(** POST /api/auth/admin/login, after [validateUserLogin]. *)
Definition adminLogin (S : Services) (secret : string) (now : Z) (st : Store)
    (phone password : string) : Store * Response :=
  match findOne "phone" phone (users st) with
  | None => (st, failure 401 "Invalid admin credentials")
  | Some user =>
      if negb (is_str "admin" (field user "role")) then
        (st, failure 401 "Invalid admin credentials")
      else if negb (comparePassword S user password) then
        (st, failure 401 "Invalid admin credentials")
      else
        let user := <["lastLogin" := VNum now]> user in
        let st' := with_users st (save user (users st)) in
        let token :=
          jwt_sign S (obj [("userId", field user "_id"); ("role", field user "role")])
            secret "7d" in
        (st', json 200 (obj [
           ("success", VBool true);
           ("message", VStr "Admin login successful!");
           ("data", VObj (obj [("user", VObj (login_view user));
                               ("token", VStr token)]))]))
  end.

(** Modelled from the spec: the serialisation of a User document in a
    response body, which [models/User] (not among the sources) decides.  The
    spec has "password field is never serialized in API responses" and the
    public projection as "a user record view with the password hash field
    removed": the document is serialised with the fields it holds but
    [password]; [null] stands for no document. *)
Definition toJSON (d : option Doc) : value :=
  from_option (fun u : Doc => VObj (delete "password" u)) VNull d.

(** GET /api/auth/me, after [auth] has set [req.user]. *)
Definition me (st : Store) (reqUser : Doc) : Response :=
  let user := select_without "password" <$> findByRef (field reqUser "_id") (users st) in
  json 200 (obj [("success", VBool true);
                 ("data", VObj (obj [("user", toJSON user)]))]).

REQUIRED WORK: Nothing but the lines from the start of the data above through the line with "from_option (fun u" should appear in your answer, copied exactly.

WORKED SOLUTION:
(** POST /api/auth/admin/login, after [validateUserLogin]. *)
Definition adminLogin (S : Services) (secret : string) (now : Z) (st : Store)
    (phone password : string) : Store * Response :=
  match findOne "phone" phone (users st) with
  | None => (st, failure 401 "Invalid admin credentials")
  | Some user =>
      if negb (is_str "admin" (field user "role")) then
        (st, failure 401 "Invalid admin credentials")
      else if negb (comparePassword S user password) then
        (st, failure 401 "Invalid admin credentials")
      else
        let user := <["lastLogin" := VNum now]> user in
        let st' := with_users st (save user (users st)) in
        let token :=
          jwt_sign S (obj [("userId", field user "_id"); ("role", field user "role")])
            secret "7d" in
        (st', json 200 (obj [
           ("success", VBool true);
           ("message", VStr "Admin login successful!");
           ("data", VObj (obj [("user", VObj (login_view user));
                               ("token", VStr token)]))]))
  end.

(** Modelled from the spec: the serialisation of a User document in a
    response body, which [models/User] (not among the sources) decides.  The
    spec has "password field is never serialized in API responses" and the
    public projection as "a user record view with the password hash field
    removed": the document is serialised with the fields it holds but
    [password]; [null] stands for no document. *)
Definition toJSON (d : option Doc) : value :=
  from_option (fun u : Doc => VObj (delete "password" u)) VNull d.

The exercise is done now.